Medical Physics Graduate Program
We will accept applications for the UF Medical Physics Graduate Program for those students who will begin graduate study in the Fall 2018 semester from November 20, 2017 to January 20, 2018.
Applicants not holding an MS in Medical Physics from a CAMPEP-accredited university should apply to the MS program, regardless of whether the intended goal is a terminal MS degree or continuation to the PhD program. The MS degree is a requirement for admission to the PhD program in Medical Physics.
Please note that the UF Medical Physics Graduate Program does not provide any funding in the form of assistantships or scholarships to newly admitted students. Students are expected to fund themselves for at least the first two years in the program.

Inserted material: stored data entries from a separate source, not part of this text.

(** X17.  [POST /auth/register] answers USER_EXISTS, leaving the store as
    it is, when the employee id is taken.  Otherwise it appends one user:
    active, unlocked, with the clearance level the request asked for, and
    with the bcrypt hash of the password, not the password; the user object
    of the response has no password.  The new user is found by its
    employee id, and a login with a password bcrypt matches to the stored
    hash succeeds. *)
Theorem register_then_login (now : Z) (newId salt tokenId : string)
    (body : Auth.Registration) (users : list User) :
  let e := Auth.employeeId body in
  let hash := bcryptHash B (Auth.password body) 12 salt in
  (findUserByEmployeeId e users ≠ None →
   Auth.register B J env now newId salt tokenId body users
   = (Threw (appError "Employee ID already registered" 409 "USER_EXISTS"), users))
  ∧ (findUserByEmployeeId e users = None →
     ∃ newUser data,
       Auth.register B J env now newId salt tokenId body users
       = (Replied 201 (Auth.success (Some "User registered successfully") (Some data)),
          users ++ [newUser])
       ∧ getField "user" data = Some (JObj (withoutPassword newUser))
       ∧ getField "password" (withoutPassword newUser) = None
       ∧ findUserByEmployeeId e (users ++ [newUser]) = Some newUser
       ∧ id newUser = newId ∧ employeeId newUser = e
       ∧ password newUser = hash
       ∧ clearanceLevel newUser = Auth.clearanceLevel body
       ∧ role newUser = Auth.role body
       ∧ isActive newUser = true
       ∧ failedLoginAttempts newUser = 0 ∧ accountLockedUntil newUser = None
       ∧ (∀ t k pw, bcryptCompare B pw hash = true →
            replied (Auth.login B J env t k e pw (users ++ [newUser])).1 = true)).
Proof.
  intros e hash. unfold Auth.register. fold e. split.
  - by destruct (findUserByEmployeeId e users).
  - intros Hnone. rewrite Hnone.
    destruct (Jwt.generateTokens _ _ _ _ _) as [accessToken refreshToken].
    eexists _, _. split; [reflexivity|].
    match goal with |- context [withoutPassword ?u] => set (newUser := u) end.
    assert (findUserByEmployeeId e (users ++ [newUser]) = Some newUser) as Hfind.
    { unfold findUserByEmployeeId, findByEmployeeId in *.
      destruct (list_find _ users) as [[??]|] eqn:Hl; [done|].
      rewrite list_find_app_r by done. cbn. by rewrite decide_True. }
    split_and!; try done.
    intros t k pw Hpw.
    by apply (login_right_password B J env t k e pw _ newUser Hfind).
Qed.

End UserAdminFacts.
Section SharedIdFacts.
Import Users.

(** X15.  [updateUser] writes by [id], the handlers find by employee id.
    When the user found by employee id is not the first user of the store
    with its [id], a write for it also replaces that first user by a copy
    of the written record: after [setUserLockStatus], both places hold the
    record of the employee written, and the employee who was in the first
    place, if it had no other record, is no longer found. *)
Theorem shared_id_write_replaces_first_user (users : list User) (e : string)
    (p q : nat) (u v : User) :
  findByEmployeeId e users = Some (p, u) →
  findById (id u) users = Some (q, v) → q ≠ p →
  (∀ u', id u' = id u →
     writeBack p u' users = (<[q := u']> (<[p := u']> users), true))
  ∧ ∀ now locked,
      let users' := (setUserLockStatus now e locked users).1 in
      ∃ u', users' !! p = Some u' ∧ users' !! q = Some u' ∧ employeeId u' = e
            ∧ (employeeId v ≠ e →
               (∀ j y, users !! j = Some y → employeeId y = employeeId v → j = q) →
               findUserByEmployeeId (employeeId v) users' = None).
Proof.
  intros He Hid Hqp.
  pose proof He as (Hp & Hpe & _)%list_find_Some.
  pose proof Hid as (Hq & Hqid & Hleast)%list_find_Some.
  assert (q < p)%nat as Hlt.
  { destruct (decide (q < p)%nat); [done|]. destruct (Hleast p u Hp); [lia|done]. }
  assert (∀ u', id u' = id u →
            writeBack p u' users = (<[q := u']> (<[p := u']> users), true)) as Hwrite.
  { intros u' Hu'. unfold writeBack, updateUser, findById.
    rewrite (proj2 (list_find_Some _ _ q v)); [done|]. split_and!.
    - by rewrite list_lookup_insert_ne by lia.
    - congruence.
    - intros j y Hj Hjq. rewrite list_lookup_insert_ne in Hj by lia.
      rewrite Hu'. by apply (Hleast j y). }
  split; [done|]. intros now locked users'.
  set (u' := setUpdatedAt now
               (if locked
                then setAccountLockedUntil (Some (now + 24 * 60 * 60 * 1000)) u
                else setFailedLoginAttempts 0 (setAccountLockedUntil None u))).
  assert (users' = <[q := u']> (<[p := u']> users)) as ->.
  { subst users'. unfold setUserLockStatus. rewrite He.
    change ((writeBack p u' users).1 = <[q := u']> (<[p := u']> users)).
    rewrite (Hwrite u') by (subst u'; by destruct locked). done. }
  assert (employeeId u' = e) as Hu'e by (subst u'; by destruct locked).
  pose proof (lookup_lt_Some _ _ _ Hp). pose proof (lookup_lt_Some _ _ _ Hq).
  exists u'. split_and!.
  - rewrite list_lookup_insert_ne by done. by apply list_lookup_insert_eq.
  - apply list_lookup_insert_eq. by rewrite length_insert.
  - done.
  - intros Hne Honly. unfold findUserByEmployeeId, findByEmployeeId.
    rewrite (proj2 (list_find_None _ _)); [done|].
    apply Forall_lookup. intros j y Hj Hy.
    apply list_lookup_insert_Some in Hj as [(-> & -> & _)|[Hjq Hj]]; [congruence|].
    apply list_lookup_insert_Some in Hj as [(-> & -> & _)|[Hjp Hj]]; [congruence|].
    destruct Hjq. symmetry. by apply (Honly j y).
Qed.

The University of Florida’s Medical Physics Graduate Program is one of the oldest medical physics programs in the US, originating in 1961. The program is CAMPEP accredited for graduate degrees for both the MS and PhD. Our program is currently academically housed in the Department of Radiology in the College of Medicine. The program is a joint effort of the College of Medicine and the College of Engineering. The program is now accepting graduate student applications for the Fall 2018 semester. The administrative home of the Medical Physics program is the Interdisciplinary Program in Biomedical Sciences Department in the College of Medicine and the academic home is the Department of Radiology. Participating departments include Radiology, Radiation Oncology, Neurosurgery, and Biomedical Engineering. Several off-campus organizations are also active contributors to clinical aspects of the program, including the UF Proton Therapy Institute, Mayo Clinic Jacksonville, Robert Boisenault Oncology Institute, and the MD Anderson Cancer Center, Orlando. Faculty from all of these departments and organizations participate in the direction of research and clinical training.
The Graduate Program in Medical Physics typically has about 40 students enrolled. At any given time about half of these students are pursuing an MS degree, and about half are PhD candidates. Many MS students ultimately elect to pursue their PhD studies at the University of Florida. Graduates have been successful in obtaining entry level jobs and physics residency positions. The graduate program is closely coordinated with other training programs offered at the University of Florida including a Diagnostic Imaging Medical Physics Residency Program (in Radiology) and a Radiation Therapy Medical Physics Residency Program (in Radiation Oncology).